Faster Than Light is such a good game in a lot of ways, but I’ve noticed something about it that bothers me. The morality of Faster Than light is… complicated. Your mission is at once simple and insanely difficult, get the top-secret information to the Federation without being caught by the advancing Rebels or destroyed by the many other dangers of the universe. Within the scope of this larger mission it becomes easy to justify actions for the greater good. You don’t have to give out fuel to stranded strangers. You don’t have to save people from a burning space station. You don’t have to intervene to attack slavers or pirates. Further complicating this is the fact that it’s unclear what the Rebels or the Federation stand for, the immediate moral conflicts seem more real than what the game tells you is the actual objective. Which you will probably fail at anyway.

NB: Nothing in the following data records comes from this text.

(** * The configuration orchestrator of [config/config.go]

    A shallow embedding of the [config] type of the kratos configuration
    package: [Load], [Value], [Scan], [Watch], [Close] and the per-source
    reconciliation loop [watch].

    The Go code talks to four collaborators whose bodies are not in
    [config.go] ([Reader], [Source], [Watcher], [Value]) and to the run time
    ([sync.Map], [reflect], [time], the logger).  Each call to one of them is
    one _instruction_; a method body is a _program_, a tree of instructions
    written in monadic style so that it reads like the Go text.  A program
    is given two semantics: [run] executes it alone on a [world], and
    [sched] interleaves the instructions of several programs, which is what
    goroutines do to the shared maps.

    What is assumed of the surroundings: an instruction is atomic (the
    methods of [sync.Map] and of the values are, the reader locks); a
    watcher's [Next()] produces a given sequence of outcomes and blocks
    after the last; the body of an observer is not looked into. *)

From stdpp Require Import gmap strings list fin_maps.
From Stdlib Require Import ZArith.

Open Scope string_scope.
Open Scope list_scope.
Open Scope nat_scope.

(** ** Errors *)

(** [error] values.  [ErrNotFound] and [ErrTypeAssert] are the package's
    own (lines 19-24), [context_Canceled] is [context.Canceled];
    [errWrap] is an error whose [Unwrap] gives [inner], [errOther] any
    other error.  A Go [error] that may be [nil] is an [option error]. *)
Inductive error : Type :=
  | ErrNotFound
  | ErrTypeAssert
  | context_Canceled
  | errOther (msg : string)
  | errWrap (msg : string) (inner : error).

#[global] Instance error_eq_dec : EqDecision error.
Proof. solve_decision. Defined.

(** [errors.Is] on a non-nil error: equal to the target, or wrapping an
    error that is. *)
Fixpoint error_is (err target : error) : bool :=
  if decide (err = target) then true
  else match err with
       | errWrap _ inner => error_is inner target
       | _ => false
       end.

(** [errors.Is(err, target)]; a nil [err] is no error at all. *)
Definition errors_Is (err : option error) (target : error) : bool :=
  match err with
  | None => false
  | Some e => error_is e target
  end.

(** The pair [(x, err)] a Go call returns, read the way [config.go] reads
    it: the value is only looked at when [err == nil]. *)
Inductive result (A : Type) : Type :=
  | Ok (a : A)
  | Err (e : error).
Arguments Ok {A} a.
Arguments Err {A} e.

Definition result_err {A} (r : result A) : option error :=
  match r with
  | Ok _ => None
  | Err e => Some e
  end.

(** ** Collaborators as data *)

(** [*KeyValue]: a fragment emitted by a source.  [config.go] reads [Key]
    and [Format] (line 107) and hands the fragments to the reader. *)
Record KeyValue : Type := mkKeyValue {
  Key : string;
  Value_bytes : list Byte.byte;
  Format : string
}.

(** A [Watcher].  [w_next] is the sequence of outcomes its [Next()] will
    produce, in order; once it is used up [Next()] blocks.  [w_Stop] is
    what [Stop()] returns. *)
Record Watcher : Type := mkWatcher {
  w_id : nat;
  w_next : list (result (list KeyValue));
  w_Stop : option error
}.

(** A [Source]: what its [Load()] and its [Watch()] return. *)
Record Source : Type := mkSource {
  src_id : nat;
  src_Load : result (list KeyValue);
  src_Watch : result Watcher
}.

(** An [Observer] is a Go closure; it is known here by a name. *)
Abbreviation Observer := nat (only parsing).
Lemma b64_char_alphabet (n : N) : b64_alphabet (b64_char n) = true.
Proof.
  unfold b64_char, b64_alphabet.
  repeat match goal with
         | |- context [if ?c then _ else _] => destruct c eqn:?
         end;
    repeat match goal with
           | H : (_ <? _)%N = true |- _ => apply N.ltb_lt in H
           | H : (_ <? _)%N = false |- _ => apply N.ltb_ge in H
           | H : (_ =? _)%N = true |- _ => apply N.eqb_eq in H
           | H : (_ =? _)%N = false |- _ => apply N.eqb_neq in H
           end.
  - replace ((65 <=? 65 + n) && (65 + n <=? 90))%N with true; [reflexivity |].
    symmetry. apply andb_true_iff. split; apply N.leb_le; lia.
  - replace ((97 <=? 97 + (n - 26)) && (97 + (n - 26) <=? 122))%N with true;
      [now rewrite orb_true_r |].
    symmetry. apply andb_true_iff. split; apply N.leb_le; lia.
  - replace ((48 <=? 48 + (n - 52)) && (48 + (n - 52) <=? 57))%N with true;
      [now rewrite !orb_true_r |].
    symmetry. apply andb_true_iff. split; apply N.leb_le; lia.
  - reflexivity.
  - reflexivity.
Qed.

Lemma b64encode_N_shape (l : list N) :
  forallb b64_alphabet (b64encode_N l) = true /\
  List.length (b64encode_N l) = 4 * ((List.length l + 2) / 3).
Proof.
  induction l as [| x | x y | x y z rest [IHa IHl]] using list_ind3.
  - split; reflexivity.
  - split; [| reflexivity].
    cbn [b64encode_N forallb]. now rewrite !b64_char_alphabet.
  - split; [| reflexivity].
    cbn [b64encode_N forallb]. now rewrite !b64_char_alphabet.
  - split.
    + cbn [b64encode_N forallb app]. now rewrite !b64_char_alphabet, IHa.
    + cbn [b64encode_N List.length app]. rewrite IHl.
      replace (S (S (S (List.length rest))) + 2)
        with (List.length rest + 2 + 1 * 3) by lia.
      rewrite Nat.div_add by discriminate. lia.
Qed.

(** X23: the base64 text of the image has four characters for every three
    bytes, rounded up, and holds only letters, digits, plus, slash and the
    padding sign. *)
Theorem image_to_base64_shape (image_bytes : bytes) :
  forallb b64_alphabet (image_to_base64 image_bytes) = true /\
  List.length (image_to_base64 image_bytes)
  = 4 * ((List.length image_bytes + 2) / 3).
Proof.
  unfold image_to_base64, b64encode.
  destruct (b64encode_N_shape (map Byte.to_N image_bytes)) as [Ha Hl].
  split; [exact Ha |]. rewrite Hl, length_map. reflexivity.
Qed.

Further complicating things is the fact that the game often doesn’t punish you for doing something morally wrong. Sometimes it does, but more often it doesn’t. This absence of a mechanic is in itself a clever choice, it gets across the feel of an uncaring and uncertain universe perfectly. Even better, the game is teaching you to behave immorally, something that could bite you in the ass later on. However, where this falls apart is with the emotional lives of your crew. Sometimes you will decide on a morally reprehensible course of action, and the game will note that your crew is not happy about this. This doesn’t translate into gameplay at all. This is where the game should take a leaf out of the book of Darkest Dungeon, and make it possible for your crew to get stressed out or angry.
The universe of Faster Than Light is vast, and everywhere you travel you meet with unrest, slavery, disease, piracy, asteroid field, former allies who turn on you, rebels who want to kill you for ill-defined reasons, and cool sounding tourist sites you don’t have the time to visit. This is not a place where going about your job should be easy. At the moment, the only way the journey changes your crew is that they learn new skills, which immediately becomes useless when you find an alien who already has that skill maxed out. This game mechanic treats your crew like objects. Like your ship’s weapon or shield systems they’re there to be upgraded and fixed when damaged. Wouldn’t it be more interesting if by making immoral decisions, you caused your crew to question whether they’re on the right side at all. It would also make your punishment for bad behaviour cumulative rather than random.
One place where these moral mechanics are really necessary is when you encounter slave traders. As depressing as the Faster Than Light universe is, slavers might be the most reprehensible thing in it. The only way to stop slavers is to destroy their ship, which is no solace to any slaves who were onboard. You can choose not to attack, or alternatively you can buy one of their slaves and free them to work in your crew. This raises all sorts of moral questions. If you buy someone, and they are expected to work in your crew, and you don’t have an option to take them home, are they really free at all? I’m not suggesting you should be able to keep slaves, and perhaps in this savage lonely universe an inevitably doomed fighter ship isn’t such a bad place to be. But I think you should have the option to return former slaves home, and if you don’t they could reasonable feel quite upset about that. Having every freed slave pull a genie from Aladdin on you is a little too neat.
These emotional mechanisms would really be amplified when faced with the tensions between alien races. There’s an event where a Zoltan ship is attacking a Mantis one and will soon destroy it. In theory, the Mantis are ruthless enemies, and the Zoltan are your allies albeit somewhat overzealous with their laws. However, in the unrest brought on by the Rebellion, the Zoltans are nearly as likely to attack you as the Mantis. There’s also a romantic appeal to joining the wild Mantis on the losing side, against the uptight Zoltans. This is a wonderfully crafted and instantly engaging dilemma. But what is really interesting about this situation is that no matter what you decide, the Mantis and Zoltan members of your crew are unfazed by you choosing between their two races.
Given that the Mantis are so warlike and dangerous, it would make sense if your crew generally felt uneasy about working with them. In another event a virus infects and destroys a member of your crew, one of the mechanical Enji. after you defeat an Enji ship trying to destroy the virus, it reconstitutes his body with the virus’ consciousness and joins your crew. While this new virus crewmember has excellent stats, this would undoubtedly trouble any other Enji crew. In theory the Enji don’t feel fear, and yet they have enough self-preservation to try and destroy your ship with the virus on, why wouldn’t they try to kill the virus crewmember out of fear of infection? And what about other emotions? Can the Enji feel love or grief?
There’s an achievement you can get when playing as a Kestrel Cruiser called the United Federation. It’s a major part of unlocking more advanced Cruiser designs. You get the achievement by having 6 crew-members from different alien races. At the moment, all this means is having enough money and visiting enough shops, until you have bought yourself the necessary crew. This, I feel, misses the point. Unity is hard, and the mechanics should reflect these tensions. We see this in the fall of the Federation which, the achievement implies, held up the ideal of unity ideals. In addition, most sectors of space you pass through do not belong to the Federation anymore, they are divided between the various alien races. Unity is hard, but as each of these races has something to offer, it’s something worth working for.